Five Ways to Display Ethernet Traffic on Linux

There are many packages available to display Ethernet network traffic on Linux.  Here we’ll cover five of our favorites.  Based on our assessment and decades of networking experience, these are the most useful, powerful and stable packages.    In these examples, we use Ubuntu 18.04 LTS.  However, we have verified these packages to work equally well on Ubuntu 16.04 using the same installation and launch commands.

  1. iptraf

This is a powerful text based monitoring tool.   It will display connection information as well as summary of packets crossing the Ethernet interface.

Installation

sudo apt-get install iptraf

The command line help output lists available options.  However, upon start of the application the main menu pops open allowing the user to specify the configuration needed.

To run the utility, issue the command “sudo iptraf-ng”.  You must have super-user access to run this utility.

Select any of the available options.  The first option “IP traffic monitor” is the most common option used, perhaps because it is the first option.  Below is a sample run display of this option.

 

Alternatively, you can see interface statistics screen by selecting “Detailed interface statistics”.

 

  1. Wireshark

Wireshark is the most powerful of the five utilities discussed here and the only one that is graphic based and not text based.

Installation is straight forward using apt-get:

sudo apt-get install wireshark

Once installed,  issue the command “sudo wireshark”.  If all is configured correctly, you will see a screen to select the interface(s) to be monitored.  Select one and watch the live capture data.

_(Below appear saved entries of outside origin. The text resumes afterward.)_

(* ===== verification/QemuHost.v ===== *)
(** * The host platform for QEMU

    [QemuEnclavePlatform] of app-framework/include/host/enclave_platform.h: it starts
    a paused QEMU, maps the shared memory, lets the machine run, waits for it and
    cleans up. Host code runs in a monad that carries the trace of system calls and
    may return, throw, block forever or call [std::terminate]. What the operating
    system answers is a parameter. *)

From S2P Require Import Prelude SharedMemory.
From stdpp Require Import strings pretty.
Open Scope Z_scope.

(** ** Host computations *)

Inductive hevent : Type :=
| EvRemove (file : string)
| EvSpawn (args : list string)
| EvKill (pid : Z)
| EvClose (fd : Z)
| EvSystem (command : string)
| EvWait (pid : Z)
| EvUnmap.

#[export] Instance hevent_eq_dec : EqDecision hevent.
Proof. solve_decision. Defined.

(** How a computation ends, with everything it did. *)
Inductive hresult (A : Type) : Type :=
| Returns (a : A) (t : list hevent)
| Throws (what : string) (t : list hevent)
| Blocks (t : list hevent).
Arguments Returns {A} a t.
Arguments Throws {A} what t.
Arguments Blocks {A} t.

Definition host (A : Type) : Type := list hevent -> hresult A.

Definition hret {A} (a : A) : host A := fun t => Returns a t.
Definition hthrow {A} (what : string) : host A := fun t => Throws what t.
Definition hcall (e : hevent) : host unit := fun t => Returns tt (t ++ [e]).
Definition hblock {A} : host A := fun t => Blocks t.
Definition hseq {A B} (m : host A) (k : A -> host B) : host B :=
  fun t => match m t with
           | Returns a t' => k a t'
           | Throws w t' => Throws w t'
           | Blocks t' => Blocks t'
           end.

Notation "'do*' x ':=' m 'in' k" := (hseq m (fun x => k))
  (at level 10, x pattern, m at level 100, k at level 200) : monza_scope.

Definition hwhen (b : bool) (m : host unit) : host unit := if b then m else hret tt.

(** ** The platform *)

(** What the world answers: the random number that names the instance, whether the
    files exist, what [posix_spawn], [shm_open] and [mmap] give, and whether the
    guest shuts down once it was told to run. *)
Record qemu_env : Type := mkEnv {
  env_id : N;
  env_path_exists : bool;
  env_monitor_left_over : bool;
  env_pid : Z;
  env_monitor_appears : bool;
  env_shmem_fd : Z;
  env_mapped : bool;
  env_shmem_content : Z -> Z;
  env_guest_exits : bool;
}.
Lemma hcs_ops_inv env ops : forall p t, session_inv p ->
  match hcs_ops env ops p t with
  | Ret _ p' _ => session_inv p'
  | Block _ => True
  | _ => False
  end.
Proof.
  induction ops as [|[] ops IH]; intros p t Hp; cbn [hcs_ops]; [done| |].
  - unfold platform_async_run, on_instance. pose proof (hcs_async_run_keeps env (instance p) t) as Hk.
    destruct (hcs_async_run env (instance p) t) as [u m' t'|w m' t'|t'|t'] eqn:E; try done.
    + apply IH. unfold session_inv in *. cbn. by rewrite Hk.
    + apply IH. unfold session_inv in *. cbn. by rewrite Hk.
    + unfold hcs_async_run, bind, check, scope, wait_operation, check, log, modify, ret, throw in E.
      by destruct (start_operation_ok env), (start_ok env), (start_wait_ok env).
  - destruct (platform_join_cases env p t Hp) as [(p' & t' & -> & Hi & _)|[(w & t' & ->)|(t' & ->)]];
      [by apply IH|by apply IH|done].
Qed.

Lemma platform_destroy_cases env p t : session_inv p ->
  (exists t', platform_destroy env p t = Terminate t') \/ (exists t', platform_destroy env p t = Block t').
Proof.
  intros Hp. unfold platform_destroy.
  assert (forall p' t', session_inv p' -> platform_joined p' = true ->
    on_instance (members_destroy env) p' t' = Terminate t') as Hd.
  { intros p' t' Hi Hj. unfold session_inv in Hi. rewrite Hj in Hi. cbn in Hi.
    unfold on_instance, members_destroy, thread_join. by rewrite Hi. }
  destruct (platform_joined p) eqn:Hj; cbn [negb].
  - left. exists t. by apply Hd.
  - destruct (platform_join_cases env p t Hp) as [(p' & t' & -> & Hi & Hj')|[(w & t' & ->)|(t' & ->)]];
      eauto.
Qed.

(** A program on Windows never gets past the end of its machine. After any calls
    of [async_run] and [join], exceptions caught, the destruction of the platform
    either blocks forever or ends the process with [std::terminate]: the destructor
    first joins the listener thread and the thread's own deleter joins it again. When
    the machine was started, stops and closes its pipe, it is the latter, with no
    resource released. *)
Theorem hcs_session_never_ends env mapped path is_isolated m t :
  hcs_construct env mapped path is_isolated [] = Ret tt m t ->
  (forall ops, match hcs_ops env ops (mkPlatform m false) t with
    | Ret _ p t1 => (exists t2, platform_destroy env p t1 = Terminate t2) \/
                    (exists t2, platform_destroy env p t1 = Block t2)
    | Block _ => True
    | _ => False
    end) /\
  (start_operation_ok env = true -> start_ok env = true -> start_wait_ok env = true ->
   exit_event_ok env = true -> machine_stops env = true -> pipe_closes env = true ->
   exists p t1 t2, hcs_ops env [HcsRun; HcsJoin] (mkPlatform m false) t = Ret tt p t1 /\
     platform_destroy env p t1 = Terminate t2 /\
     Forall (fun r => released r t2 = 0%nat) [Section; System; PipeClosed; Listener]).
Proof.
  intros Hc. destruct (hcs_construct_members _ _ _ _ _ _ Hc) as (Hl & Hs & Hr). split.
  - intros ops. pose proof (hcs_ops_inv env ops (mkPlatform m false) t Hl) as Hi.
    destruct (hcs_ops env ops (mkPlatform m false) t); try done. by apply platform_destroy_cases.
  - intros H1 H2 H3 H4 H5 H6. cbn [hcs_ops].
    unfold platform_async_run, on_instance, hcs_async_run, bind, check, scope, wait_operation, check, log,
      modify, ret. rewrite H1, H2, H3. cbn -[platform_join].
    unfold platform_join, bind, get, when, on_instance, hcs_join, bind, get, when, check, scope, modify, ret.
    cbn -[thread_join]. rewrite H4, H5. unfold thread_join. cbn -[listener_ends]. rewrite Hl.
    unfold listener_ends. rewrite bool_decide_eq_true_2 by set_solver. rewrite H5, H6.
    cbn. eexists _, _, _. split; [done|]. split; [done|].
    repeat (apply Forall_cons in Hr as [Hx Hr]; constructor;
      [unfold released in *; rewrite !List.filter_app, !length_app, Hx; reflexivity|clear Hx]); constructor.
Qed.

Definition all_well : hcs_env := mkHcsEnv true true true true true true true true true true true true true
  true true true true true true false.

Lemma hcs_session_never_ends_witness :
  exists m t, hcs_construct all_well true [67; 58] true [] = Ret tt m t /\
  exists p t1 t2, hcs_ops all_well [HcsRun; HcsJoin] (mkPlatform m false) t = Ret tt p t1 /\
     platform_destroy all_well p t1 = Terminate t2.
Proof.
  eexists _, _. split; [vm_compute; reflexivity|].
  destruct (hcs_session_never_ends all_well true [67; 58] true _ _ eq_refl) as [_ H].
  destruct (H eq_refl eq_refl eq_refl eq_refl eq_refl eq_refl) as (p & t1 & t2 & H1 & H2 & _).
  by exists p, t1, t2.
Defined.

You can start and stop the capture.  Export packets to a file and so on.  Wireshark is loaded with lots of options and features.  The full extent of the Wireshark feature set more suitable for another article and will likely be included soon.

  1. iftop

 

Installation

Simply use the apt-get command to install:

sudo apt-get install iftop

 

To run, issue the command.  You need to run this as super-user so, sudo is needed:

sudo iftop

 

 

  1. bmon

This package is similar to iftop,  but with slightly more information.

Installation

Once again use apt-get:

sudo apt-get install bmon

You do not have to run bmon as superuser:

Issue the command in the terminal.

You can switch between different information and turn the sub-screens off and on with simple letter commands.

For example, after issuing the “i” and “d” commands at any-time within the window, you will see interface real time statics and port configuration.

  1. Slurm

 

This package is another text based tool and includes a variation in real time graphing compared to bmon.

Installation using the command:

sudo apt-get install slurm

To run, you must have super-user rights and include the interface to be monitored.  Here is the list of parameters.

test@test-VirtualBox:~$
slurm -h
slurm 0.4.3 - https://github.com/mattthias/slurm
usage: slurm [-hHz] [-csl] [-d delay] [-t theme] -i interface
-h            print help
-z            zero counters at startup
-d delay      delay between refreshs in seconds (1 < delay < 300)
-c            old classic/combined view
-s            split window mode with stats
-l            large split window mode
-L            enable TX/RX 'leds'
-i interface  select network interface
-t theme      select a theme


Example run could be the following:

slurm -i enp0s3 -L

 

Here is what you should see:

Hope you find these helpful.  Comments and suggestions are welcome!